Before I go too far into this column on robot tractors, I want to be clear. I'm aware of the efforts by companies in Europe and Australia to automate the use of tractors. I know about Automated Tractor Corp and the Spirit Tractor in Minnesota, and of course we're aware of the automation work Kinze has been doing both for automated grain cart systems and even a "planting tractor."
Yet during the Farm Progress Show, the buzz was robot tractors. And frankly I think the Farm Progress Show came close to trending on Twitter given all the attention paid to two tractors from two brands – Case IH and New Holland.
So a little about the tractors, and a little more about what's driving this trend to automation.
First the Case IH machine just makes a statement. The cab-free design of the machine – the designer is the same person who came up with the innovative Optum tractor (the new Case IH look) – does catch your attention. I did have one person mention to me it looked like it could – at any moment – transform into a robot. In fact, in the case of the Automated Concept Vehicle from Case IH there's definitely more than meets the eye.
The Case IH ACV is based on a Magnum 370 CVT tractor, with all the same horsepower and power features that tractor offers – in effect it's an all-around tractor for tillage, planting, and even haying. Essentially any field task that takes time and is repetitive.
Second is the New Holland machine. Same mother company, two different brands. And in the case of New Holland, they kept the cab in place. Which shows you the options available. Both brands can offer this tech in machines with cabs (thought Case IH chose the more stunning cab-free approach for its debut).

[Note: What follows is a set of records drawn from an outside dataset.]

(** X15. Whatever bodies a sequence of POST /posts requests carries, and
    from any register whose identifiers are 1, 2, 3, ..., the register
    keeps that numbering and only grows at its end: the records it held
    are unchanged, one record is added per body that can be destructured,
    and a body that is undefined or null is answered by a thrown
    TypeError and adds nothing. *)
Theorem appends_keep_numbering bodies : ∀ posts,
  sequential posts →
  sequential (appends bodies posts).2 ∧
  posts `prefix_of` (appends bodies posts).2 ∧
  length (appends bodies posts).2 =
    (length posts + length (filter (λ b, can_destructure b = true) bodies))%nat ∧
  Forall2 (λ b o, if can_destructure b then ∃ r, o = Return r ∧ status r = 200
                  else o = Throw Direct.TypeError)
          bodies (appends bodies posts).1.
Proof.
  induction bodies as [|b rest IH]; intros posts Hseq.
  - cbn. split; [done|]. split; [done|]. split; [lia|constructor].
  - cbn [appends]. rewrite post_posts_cases.
    destruct (can_destructure b) eqn:Hb.
    + destruct (IH (posts ++ [record_of (length posts) b]) (sequential_snoc _ b Hseq))
        as (Hseq' & Hpre & Hlen & Hall).
      destruct (appends rest (posts ++ [record_of (length posts) b])) as [rs posts'].
      cbn [fst snd] in *. split; [done|]. split; [|split].
      * etrans; [|exact Hpre]. by apply prefix_app_r.
      * rewrite Hlen, length_app, filter_cons_True by done. cbn. lia.
      * constructor; [|done]. rewrite Hb. by eexists.
    + destruct (IH posts Hseq) as (Hseq' & Hpre & Hlen & Hall).
      destruct (appends rest posts) as [rs posts'].
      cbn [fst snd] in *. split; [done|]. split; [done|]. split.
      * rewrite Hlen, filter_cons_False; [done|]. by rewrite Hb.
      * constructor; [|done]. by rewrite Hb.
Qed.

Lemma appends_keep_numbering_witness :
  let bodies := [JObj [("title", JStr "t")]; JNull; JStr "not an object"] in
  let posts := [post.mk 1 (JStr "first") JUndef JUndef] in
  post.id <$> (appends bodies posts).2 = [1; 2; 3] ∧
  length (appends bodies posts).2 = 3%nat.
Proof.
  intros bodies posts.
  destruct (appends_keep_numbering bodies posts) as (Hseq & _ & Hlen & _).
  - reflexivity.
  - split; [|exact Hlen]. unfold sequential in Hseq. rewrite Hseq, Hlen. reflexivity.
Defined.

(** X16. A post that was just created is what GET /posts lists last: the
    array has one element per record, the last one is the record that
    the POST answered with, and its identifier is the length of the
    array. *)
Theorem created_post_is_listed_last b posts :
  can_destructure b = true →
  ∃ r posts' items,
    Direct.post_posts b posts = (Return r, posts') ∧
    json (Direct.get_posts posts') = JArr items ∧
    length items = S (length posts) ∧
    last items = Some (prop "post" (json r)) ∧
    prop "id" (prop "post" (json r)) = JNum (Z.of_nat (length items)).
Proof.
  intros Hb. rewrite post_posts_cases, Hb. eexists _, _, _.
  split; [reflexivity|]. split; [reflexivity|].
  split; [by rewrite length_fmap, length_app, Nat.add_1_r|].
  split; [rewrite fmap_app; cbn [fmap list_fmap]; by rewrite last_snoc|].
  cbn. rewrite length_fmap, length_app. cbn. do 2 f_equal. lia.
Qed.

Lemma created_post_is_listed_last_witness :
  ∃ r posts' items,
    Direct.post_posts (JObj [("title", JStr "t"); ("description", JStr "d");
                             ("fileKey", JStr "k")]) [] = (Return r, posts') ∧
    json (Direct.get_posts posts') = JArr items ∧
    last items = Some (JObj [("id", JNum 1); ("title", JStr "t");
                             ("description", JStr "d"); ("fileKey", JStr "k")]).
Proof.
  destruct (created_post_is_listed_last
              (JObj [("title", JStr "t"); ("description", JStr "d"); ("fileKey", JStr "k")])
              [] eq_refl)
    as (r & posts' & items & Hrun & Hlist & _ & Hlast & _).
  exists r, posts', items. split; [exact Hrun|]. split; [exact Hlist|].
  rewrite Hlast. cbn in Hrun. injection Hrun as <- _. reflexivity.
Defined.

(** ** Pre-signed URLs, any outcome *)

(** X17. The three URL handlers always answer, with 200 or 500: 500
    exactly when the signing call fails.  Each issues that one call and
    no other, and none of them changes the buckets or looks an object
    up. *)
Theorem url_handlers_only_sign env k st :
  (∃ r st',
     Proxy.get_upload_url env k st = (Return r, st') ∧
     buckets st' = buckets st ∧
     trace st' = trace st ++ [PresignedPutObject "my-bucket" k 86400] ∧
     (status r = 200 ∨ status r = 500) ∧
     (status r = 500 ↔ is_Some (fault env (PresignedPutObject "my-bucket" k 86400)))) ∧
  (∃ r st',
     Direct.get_upload_url env k st = (Return r, st') ∧
     buckets st' = buckets st ∧
     trace st' = trace st ++ [PresignedPutObject "my-bucket" k 300] ∧
     (status r = 200 ∨ status r = 500) ∧
     (status r = 500 ↔ is_Some (fault env (PresignedPutObject "my-bucket" k 300)))) ∧
  (∃ r st',
     Direct.get_download_url env k st = (Return r, st') ∧
     buckets st' = buckets st ∧
     trace st' = trace st ++ [PresignedGetObject "my-bucket" k 300] ∧
     (status r = 200 ∨ status r = 500) ∧
     (status r = 500 ↔ is_Some (fault env (PresignedGetObject "my-bucket" k 300)))).
Proof.
  split; [|split].
  - unfold Proxy.get_upload_url, try_catch, bind, presignedPutObject, bind, call.
    change Proxy.BUCKET_NAME with "my-bucket". change (24 * 60 * 60) with 86400.
    destruct (fault env (PresignedPutObject "my-bucket" k 86400)) as [e|];
      eexists _, _; (split; [reflexivity|]); cbn;
      (split; [done|]); (split; [done|]); split; try (by left); try (by right);
      split; try done; try (by eexists); by intros [? [=]].
  - unfold Direct.get_upload_url, try_catch, bind, presignedPutObject, bind, call.
    change Direct.BUCKET_NAME with "my-bucket". change (60 * 5) with 300.
    destruct (fault env (PresignedPutObject "my-bucket" k 300)) as [e|];
      eexists _, _; (split; [reflexivity|]); cbn;
      (split; [done|]); (split; [done|]); split; try (by left); try (by right);
      split; try done; try (by eexists); by intros [? [=]].
  - unfold Direct.get_download_url, try_catch, bind, presignedGetObject, bind, call.
    change Direct.BUCKET_NAME with "my-bucket". change (60 * 5) with 300.
    destruct (fault env (PresignedGetObject "my-bucket" k 300)) as [e|];
      eexists _, _; (split; [reflexivity|]); cbn;
      (split; [done|]); (split; [done|]); split; try (by left); try (by right);
      split; try done; try (by eexists); by intros [? [=]].
Qed.

(** ** Without the bucket *)

(** X18. When the bucket does not exist (the streaming-proxy variant
    starts without it if provisioning failed), the store answering
    otherwise, every object operation answers 500, also Retrieve and
    Delete: a missing bucket is not reported as a missing file, and no
    operation creates the bucket. *)
Theorem without_bucket_all_fail env st d k :
  buckets st !! Proxy.BUCKET_NAME = None →
  (∀ c, fault env c = None) →
  (∃ st', Proxy.post_upload env (Return (Some d)) st =
            (Return (send 500 (error_payload "Failed to upload file")), st') ∧
          buckets st' = buckets st) ∧
  (∃ st', Proxy.get_file env k st =
            (Return (send 500 (error_payload "Failed to retrieve file")), st') ∧
          buckets st' = buckets st) ∧
  (∃ st', Proxy.get_files env st =
            (Return (send 500 (error_payload "Failed to list files")), st') ∧
          buckets st' = buckets st) ∧
  (∃ st', Proxy.delete_file env k st =
            (Return (send 500 (error_payload "Failed to delete file")), st') ∧
          buckets st' = buckets st ∧
          trace st' = trace st ++ [StatObject Proxy.BUCKET_NAME k]).
Proof.
  intros Hb Hf. split; [|split; [|split]].
  - eexists. split.
    + apply post_upload_put_throws with (e := NoSuchBucket).
      unfold putObject, bind. rewrite (call_ok _ _ _ (Hf _)). cbn. by rewrite Hb.
    + reflexivity.
  - eexists. split.
    + rewrite (get_file_get_throws _ _ _ NoSuchBucket
                 (record (GetObject Proxy.BUCKET_NAME k) st)); [done|].
      unfold getObject, bind. rewrite (call_ok _ _ _ (Hf _)).
      unfold lookup_object. cbn. by rewrite Hb.
    + reflexivity.
  - eexists. split.
    + unfold Proxy.get_files, try_catch, bind at 1, listObjects.
      rewrite (Hf _), Hb. reflexivity.
    + reflexivity.
  - eexists. split.
    + rewrite (delete_file_stat_throws _ _ _ NotFound
                 (record (StatObject Proxy.BUCKET_NAME k) st)); [done|].
      unfold statObject, bind. rewrite (call_ok _ _ _ (Hf _)).
      unfold head_object. cbn. by rewrite Hb.
    + split; reflexivity.
Qed.

Lemma without_bucket_all_fail_witness :
  (Proxy.get_file quiet "a.txt" no_bucket).1 =
    Return (send 500 (error_payload "Failed to retrieve file")) ∧
  (Proxy.delete_file quiet "a.txt" no_bucket).1 =
    Return (send 500 (error_payload "Failed to delete file")).
Proof.
  destruct (without_bucket_all_fail quiet no_bucket a_txt "a.txt")
    as (_ & (st1 & H1 & _) & _ & (st2 & H2 & _)).
  - reflexivity.
  - intros c. reflexivity.
  - split; [by rewrite H1|by rewrite H2].
Defined.

(** ** Concrete runs of the unconditional properties *)

Lemma post_upload_replies_witness :
  ∃ r st',
    Proxy.post_upload quiet (Return None) empty_bucket = (Return r, st') ∧
    status r = 400 ∧
    trace st' = [] ∧
    buckets st' = buckets empty_bucket.
Proof.
  destruct (post_upload_replies quiet (Return None) empty_bucket)
    as (r & st' & Hrun & _ & H400 & Htrace & Hsame).
  assert (Hr : status r = 400) by (by apply H400).
  exists r, st'. split; [exact Hrun|]. split; [exact Hr|].
  split; [by apply Htrace|]. apply Hsame. rewrite Hr. discriminate.
Defined.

At New Holland we learned that farmers like to drive machines, and with the cab it's easier to transport the tractor to the field where it can begin work (no one mentioned how the farmer then gets home). Also learned that this tech can be packaged for use in existing tractors, which means a future automation retrofit may be possible for later model brands. The initial New Holland prototype is based on a T8 machine.
These tractors both use similar automation approaches with sensor packages that can "see" the field, the work, and any obstacles ahead. Combine that with precision a/b lines with GPS steering, and you can see how close we really are to automation. In fact, Bret Lieberman, who heads up the New Holland line for North America, notes that a self-driving tractor doing field work today is already 90% automated. In many cases, the farmer is along for the ride.
So why the robots?
The interest in these two automated machines goes beyond the novelty of a driver-free field performer and falls squarely into the world of "we have a labor problem." Too many farmers I've interacted with in the last few months have lamented the challenge of getting good workers. In the beginning, when we started going bigger and reducing labor it was about cutting the cost of doing something. Big round bales from Vermeer meant making hay was more economical because you didn't have to pay those day laborers, but even back in 1971 when the first machines were launched, it was getting harder to find workers.

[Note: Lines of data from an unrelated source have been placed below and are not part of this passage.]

Lemma call_stamps_root_path_witness :
  proxied_scope !! "root_path" = Some (AStr "/behind-proxy") ∧
  ∃ chain,
    middleware_stack served_app = Some chain ∧
    let stamped := <["root_path" := AStr (root_path served_app)]> proxied_scope in
    stamped !! "root_path" = Some (AStr "/api") ∧
    ∃ r self',
      run failing_ext chain stamped served_app = (Ok r, self') ∧
      __call__ failing_ext proxied_scope served_app
        = (Ok (mkServed stamped r.1 r.2), self').
Proof.
  split; [reflexivity|]. eexists. split; [reflexivity|].
  exact (call_stamps_root_path failing_ext served_app _ proxied_scope eq_refl).
Defined.



(** The whole trace of one request through the two layers. *)
Example served_app_trace :
  (__call__ failing_ext proxied_scope served_app).1 =
    Ok (mkServed (<["root_path" := AStr "/api"]> proxied_scope)
          (Responded error_response)
          [EvPre cors; EvPre gzip; EvDispatch; EvPost gzip; EvPost cors;
           EvReport boom]).
Proof. reflexivity. Qed.

(** ** The error boundary *)

(** C7: on an application with [debug] off whose stored chain is the one built
    from its attributes, a request whose handling below the boundary fails
    with a failure that has no handler ends in the generic response, which is
    the same for every failure, and the trace of the request reports that
    failure to the host once. *)
Theorem undeclared_failure_answered_once (ext : Collaborators) (self self' : FastAPI)
    (h : Handlers) (chain : ASGIApp) (scope : Dict) (f : Failure)
    (tr : list Event) :
  _debug self = false →
  exception_handlers self = Some h →
  (build_middleware_stack self).1 = Ok chain →
  middleware_stack self = Some chain →
  let stamped := <["root_path" := AStr (root_path self)]> scope in
  run ext (nest (user_middleware self)) stamped self = (Ok (Failed f, tr), self') →
  lookup_handler h f = None →
  __call__ ext scope self =
    (Ok (mkServed stamped (Responded error_response) (tr ++ [EvReport f])),
     self') ∧
  reports (tr ++ [EvReport f]) = [f].
Proof.
  intros Hdebug Hh Hbuild Hstack stamped Hrun Hnone. split.
  - rewrite (build_middleware_stack_eq self h Hh) in Hbuild.
    injection Hbuild as <-. rewrite Hdebug in Hstack.
    unfold __call__. step. rewrite Hstack. fold stamped.
    rewrite (run_boundary ext _ false h _ _ _ _ Hrun).
    unfold error_boundary. cbn. by rewrite Hnone.
  - pose proof (run_nest_reports ext _ _ _ _ _ Hrun) as Hquiet.
    cbn [snd] in Hquiet. unfold reports in *.
    by rewrite omap_app, Hquiet.
Qed.

Lemma undeclared_failure_answered_once_witness :
  _debug served_app = false ∧
  lookup_handler ∅ boom = None ∧
  __call__ failing_ext proxied_scope served_app =
    (Ok (mkServed (<["root_path" := AStr "/api"]> proxied_scope)
           (Responded error_response)
           ([EvPre cors; EvPre gzip; EvDispatch; EvPost gzip; EvPost cors]
              ++ [EvReport boom])),
     served_app) ∧
  reports ([EvPre cors; EvPre gzip; EvDispatch; EvPost gzip; EvPost cors]
             ++ [EvReport boom]) = [boom].
Proof.
  split; [reflexivity|]. split; [reflexivity|].
  exact (undeclared_failure_answered_once failing_ext served_app served_app ∅
           (ServerErrorMiddleware (nest [cors; gzip]) false ∅) proxied_scope
           boom [EvPre cors; EvPre gzip; EvDispatch; EvPost gzip; EvPost cors]
           eq_refl eq_refl eq_refl eq_refl eq_refl eq_refl).
Defined.

(** * Further properties *)

(** ** setup, block by block *)

Lemma setup_spec (self : FastAPI) :
  setup self =
    ((plan_of self).1,
     set_router (mkRouter (routes (router self) ++ (plan_of self).2)) self).
Proof.
  unfold plan_of, setup_plan, check_plan, then_plan, aux_route.
  setup_cases self;
    unfold set_router, router_add_route; cbn;
    rewrite <- ?app_assoc, ?app_nil_r; reflexivity.
Qed.

Ltac plan_cases self :=
  unfold plan_of, setup_plan, check_plan, then_plan, paths_ok, acceptable;
  destruct (truthy_str (openapi_url self)),
    (startswith_slash (str (openapi_url self))),
    (truthy_str (docs_url self)),
    (startswith_slash (str (docs_url self))),
    (truthy_str (swagger_ui_oauth2_redirect_url self)),
    (startswith_slash (str (swagger_ui_oauth2_redirect_url self))),
    (truthy_str (redoc_url self)),
    (startswith_slash (str (redoc_url self)));
  cbn.

Lemma startswith_slash_truthy (s : string) :
  startswith_slash s = true → truthy_str (Some s) = true.
Proof. by destruct s. Qed.

(** X1: with all four paths configured and prefixed, [setup] returns and
    appends exactly the schema route, the docs route, the OAuth2 redirect
    route and the alternate docs route, in this order, after the routes that
    were there. *)
Theorem setup_registers_all_four (self : FastAPI) (ou du su ru : string) :
  openapi_url self = Some ou → startswith_slash ou = true →
  docs_url self = Some du → startswith_slash du = true →
  swagger_ui_oauth2_redirect_url self = Some su → startswith_slash su = true →
  redoc_url self = Some ru → startswith_slash ru = true →
  setup self =
    (Ok tt,
     set_router
       (mkRouter
          (routes (router self) ++
             [mkRoute ou ServeOpenAPI None None false;
              mkRoute du ServeSwaggerUI None None false;
              mkRoute su ServeOAuth2Redirect None None false;
              mkRoute ru ServeReDoc None None false]))
       self).
Proof.
  intros Ho Hos Hd Hds Hs Hss Hr Hrs. rewrite setup_spec.
  unfold plan_of, setup_plan, check_plan, then_plan, aux_route.
  rewrite Ho, Hd, Hs, Hr.
  rewrite !startswith_slash_truthy by done. cbn.
  rewrite Hos, Hds, Hss, Hrs. reflexivity.
Qed.

Lemma setup_registers_all_four_witness :
  setup plain_app =
    (Ok tt,
     set_router
       (mkRouter
          (routes (router plain_app) ++
             [mkRoute "/openapi.json" ServeOpenAPI None None false;
              mkRoute "/docs" ServeSwaggerUI None None false;
              mkRoute "/docs/oauth2-redirect" ServeOAuth2Redirect None None
                 false;
              mkRoute "/redoc" ServeReDoc None None false]))
       plain_app).
Proof.
  exact (setup_registers_all_four plain_app "/openapi.json" "/docs"
           "/docs/oauth2-redirect" "/redoc"
           eq_refl eq_refl eq_refl eq_refl eq_refl eq_refl eq_refl eq_refl).
Defined.

(** X2: [setup] returns normally exactly on the configurations in which
    every path it reaches starts with the separator: no schema path, or a
    prefixed schema path with the docs path absent or prefixed (and then the
    redirect path absent or prefixed) and the alternate docs path absent or
    prefixed. *)
Theorem setup_ok_iff (self : FastAPI) :
  (setup self).1 = Ok tt ↔ paths_ok self = true.
Proof.
  rewrite setup_spec. cbn [fst]. plan_cases self; split; done.
Qed.

(** X3: [setup] raises nothing but an assertion error carrying one of its
    four messages. *)
Theorem setup_raises_assertions_only (self : FastAPI) (e : Exn) :
  (setup self).1 = Raise e →
  e ∈ [AssertionError "openapi_url should start with /";
       AssertionError "docs_url should start with /";
       AssertionError "swagger_ui_oauth2_redirect_url should start with /";
       AssertionError "redoc_url should start with /"].
Proof.
  rewrite setup_spec. cbn [fst].
  plan_cases self; intros [= <-] || intros [=]; set_solver.
Qed.

Lemma setup_raises_assertions_only_witness :
  (setup unprefixed_docs_app).1 =
    Raise (AssertionError "docs_url should start with /") ∧
  AssertionError "docs_url should start with /"
  ∈ [AssertionError "openapi_url should start with /";
     AssertionError "docs_url should start with /";
     AssertionError "swagger_ui_oauth2_redirect_url should start with /";
     AssertionError "redoc_url should start with /"].
Proof.
  split; [reflexivity|].
  exact (setup_raises_assertions_only unprefixed_docs_app _ eq_refl).
Defined.

(** X4: a schema path that is [None] or the empty string switches [setup]
    off: it returns normally and the object is as before, whatever the other
    paths are. *)
Theorem setup_falsy_openapi_url (self : FastAPI) :
  truthy_str (openapi_url self) = false →
  setup self = (Ok tt, self).
Proof.
  intros Hfalsy. rewrite setup_spec.
  unfold plan_of, setup_plan, then_plan. rewrite Hfalsy. cbn.
  rewrite app_nil_r. by destruct self as [? ? []].
Qed.

Lemma setup_falsy_openapi_url_witness :
  openapi_url empty_url_app = Some EmptyString ∧
  docs_url empty_url_app = Some "docs" ∧
  setup empty_url_app = (Ok tt, empty_url_app).
Proof.
  split; [reflexivity|]. split; [reflexivity|].
  exact (setup_falsy_openapi_url empty_url_app eq_refl).
Defined.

Today, that's almost challenge No. 1 for farms as they get larger. You need operators to do the work, and with city dwellers less farm-aware, even finding people who want these jobs is getting a challenge. And when you do, they know so little about operating machinery that training becomes a challenge.

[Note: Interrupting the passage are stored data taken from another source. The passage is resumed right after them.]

(* ===== verification/Prelude.v ===== *)
(** * A verification development of the Incognito Go SDK

    The SDK ([src/]) is the client side of Incognito, a chain with private
    transactions: it derives the keys of an account, finds and decrypts the coins of
    an account among those of a full node, chooses inputs, builds the zero-knowledge
    proofs and signatures of a transaction, and writes it as JSON for a node.  This
    library models the parts that compute (everything from bytes to whole
    transactions) as executable definitions, and proves what makes them correct.
    Network calls, files and third-party code are interfaces.

    ** The parts and how they interact

    From the bottom up; a file requires those above it that the code calls.

    - [Prelude.v]: the monads of the development (results with errors, panics and
      fuel; state), bytes, machine integers, Go slices.  [Cursor.v]: parsers that
      read bytes from an offset.  [Encoding.v]: base64 and decimals of Go's library.
    - [Common.v], [Hashing.v], [Base58.v], [Base58Check.v] ([src/common/]): integers
      as bytes, hexadecimal, [Hash], SHA-3, base 58 and its checksum with a cache.
    - [Scalar.v] ([src/crypto/curve25519/edwards_25519_scalar.go]): arithmetic modulo
      the order of the curve on limbs of 21 bits.  [Crypto.v] ([src/crypto/]): scalars,
      points, Pedersen commitments over the interface [CurveOps].  [Linear.v]: the
      tactic [module] for linear combinations of points.
    - [Key.v] ([src/key/]), [Wallet.v] and [Burning.v] ([src/wallet/]), [Account.v]
      ([src/incclient/common.go], [account.go]): key sets, addresses and their strings.
    - [CoinV1.v], [CoinV2.v] ([src/coin/]), [Hybrid.v] ([src/privacy/v1/hybridencryption/],
      [src/common/aes.go]): coins, one-time addresses, concealing and decrypting.
    - The proof systems: [Schnorr.v], [Mlsag.v] (ring signatures, also with asset
      tags), [Bulletproof.v] (range proofs), [Sigma.v] (serial numbers), [Poly.v] and
      [OneOutOfMany.v], each from the file or package of that name in [src/privacy/].
    - Payment proofs: [ProofV1.v] and [Payment.v] ([src/privacy/v1/zkp/]), [ProofV2.v]
      ([src/privacy/v2/proof_v2.go], [src/privacy/conversion/]).
    - Transactions: [TxGeneric.v] ([src/transaction/tx_generic/]), [TxV2.v] (PRV,
      [tx_ver2.go]) with [Transfer.v], [TxCA.v] (confidential assets,
      [tx_ver2_ca.go]), [TokenV2.v] (token transactions, [tx_token_ver2.go]),
      [TxConvert.v] (conversions of coins of version 1, [tx_convert.go]).
    - The client: [Utxo.v] ([src/incclient/coin.go], [tx_utils.go]): listing and
      choosing coins; [Cache.v] ([coin_cache.go]): the cache of coins, which
      goroutines fill; [Client.v] ([tx.go], [txtoken.go], [tx_utils.go]): from the
      strings of keys and addresses to the string of a transaction, which composes
      nearly all of the above.

    A definition has the name of the Go function it models, with the type in front
    for a method ([CoinV2_SetBytes] is the method [SetBytes] of [CoinV2]); a struct is a record; an
    interface with two implementations is an inductive type ([PlainCoin], [Coin],
    [PaymentProof]).  A loop is a [Fixpoint] of its own.  A pointer that may be [nil]
    is an [option], and [deref] panics on [None]; [index] and [slice] panic out of
    range as Go does.  Integers are [Z] with [u8], [u32], [u64], [i64] where the code
    wraps around.  A function that may fail returns [res]: [Ok], [Err], [Panic] or
    [OutOfFuel].  A method that writes into its receiver is in the state monad [st],
    which keeps what was written before an error.  Error texts are abridged; errors
    that only wrap another keep the text of that one.

    Random values are arguments: single scalars, or streams in the order of the calls
    ([TxRandomness] names all that a transaction draws).  The theorems hold for all of
    them, as long as they are reduced scalars.

    ** Interfaces

    - [CurveOps], [CurveLaws] ([Crypto.v]): the operations of the package curve25519 on
      32-byte keys; scalars are residues modulo the order, the points of the group of
      prime order are a module over them, decompression accepts exactly them among
      what the code keeps.  [Scalar.v] proves the laws of scalars of the code itself.
    - [Digests], [DigestLaws]: SHA-2 and SHA-3 return 32 bytes; hashing to a point
      gives a point.  Nothing else is assumed of a hash: no property rests on it being
      collision free.
    - [BlockCipher]: the key stream of AES-CTR.  [HDWallet]: BIP-32 and BIP-39.
    - [LRU] (which entries of the cache of Base58Check survive), [Allocator] (the
      capacity that [append] gives), [SliceSort] ([sort.Slice]), [MapRange] (the order
      of a range over a map).
    - [Node], [CoinNode], [Network], [CacheFiles]: what a full node answers and what
      files hold.
    - [MetadataOps], [TxCodec], [TokenCodec]: metadata and [encoding/json].
    Each comes with an instance ([toy_curve] and the like), for which the witnesses of
    the theorems are computed.

    ** What is proved

    - Whole transactions: [transfer_goes_through] and [received_spendable] (PRV),
      [token_transfer_goes_through] and [token_transaction_goes_through] (tokens):
      from owned coins, covered payments and decoys [Init] builds a transaction that
      balances, whose outputs their receivers can decrypt and spend, whose range proof
      and ring signature satisfy the equations of the verifier, or it fails in one of
      the listed ways.  [conversion_goes_through], [token_conversion_goes_through]: the
      same for conversions, with proofs of serial numbers in place of the ring.
      [token_json]: what is written as JSON is read back.
    - The client as a whole: [raw_transaction_goes_through] states what comes of a
      request by an account, from the node's list of its coins to the string that is
      sent, from which the transaction is read back.
    - Completeness of the proof systems: what a prover returns satisfies the equations
      of its verifier ([range_proof_verifies], [asset_proof_verifies],
      [inner_product_argument], [mlsag_sign_verifies], [mlsag_ca_sign_verifies],
      [schnorr_sign_verifies], [sn_privacy_complete], [one_of_many_complete],
      [payment_accepted], [payment_noPrivacy]).  The verifiers are part of the nodes and
      not of the SDK; their equations are the specification.
    - Coins: [one_time_address] (sender and receiver agree), [conceal_decrypt],
      [hybrid_roundtrip].
    - Refinement: [scalar_arithmetic] (limbs against arithmetic modulo the order),
      [cache_refines_chain] (the cache against the chain), with [scheduler_safe] and
      [scheduler_live] for the goroutines that fill it, [select_coins_v2_correct],
      [output_coins_correct], [choose_correct], [poly_arithmetic].
    - Bytes: round trips of all serializations, and what the parsers do on arbitrary
      bytes: most never panic, some do ([ProofV1_parse_panics], [mlsag_parse_safety]).
    - Amounts: [sent_back_change] (sums wrap around), [estimateNumTxs_terminates].

    ** Fuel and bounds

    [ota_loop] and [NewCoinFromPaymentInfo] get the number of tries for a one-time
    address: [NewCoinFromPaymentInfo] loops in the code until an index fits, so its
    results are stated for any fuel below [2 ^ 32], and running out of it means that
    none of these indices fits; [NewCoinCA] and the OTA receivers stop after
    [MaxTriesOTA = 50000] in the code itself.  The ring loop of MLSAG has as fuel the
    number of rows, [prove_rounds] of the inner-product argument one more than the
    length of the vectors, which are halved, the consolidation estimate one more than
    the number of coins, and [add_loop] of polynomials, which swaps its arguments at
    most once, two: each is proved to be enough.  [math.Ceil(float64(n) / 1024)] is modelled exactly, for [n] below [2 ^ 52].

    ** What is not modelled, and why

    - The arithmetic of the field and of points ([src/crypto/curve25519], ports of ref10
      and generated tables): the interface [CurveOps]; a proof of it is a project of
      its own.
    - RPC requests and their JSON results ([src/rpchandler]), the functions of
      [src/incclient] that mainly make requests (sending, bridge, portal, staking, pDEX,
      history), logging, flags and tutorials: input and output without logic that
      could be stated apart from a node.
    - The metadata types of [src/metadata]: records of data with a hash, behind
      [MetadataOps]; the base metadata with and without a signature are an instance.
    - Transactions of version 1 ([src/transaction/tx_ver1], [tx_token_base.go], and the
      client's calls of them), which nodes have stopped to accept; their proofs are in
      [ProofV1.v] and [Payment.v].
    - JSON wrappers ([MarshalJSON] and the like) of coins and keys.
    - Concurrency elsewhere than in [Cache.v]: the global commitment scheme of the range
      proofs over asset tags is written without a lock; it is a part of the state of
      [proveCA] here, which is run alone. *)

From stdpp Require Import base list gmap strings.
From Stdlib Require Import ZArith Lia.
Open Scope Z_scope.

So get rid of that farm worker, put a robot in the field and get that work done while you may drive alongside in another machine, or go off to another field to do more work.
Consider that – you could have a tractor doing fall tillage while you're in an adjacent field finishing harvest. And that's just one productivity booster.
Once we figure out the safety issues and the regulatory rules that will allow for fully automated machines to work in the field, chances are we'll see the rise of the robots, but in a good way.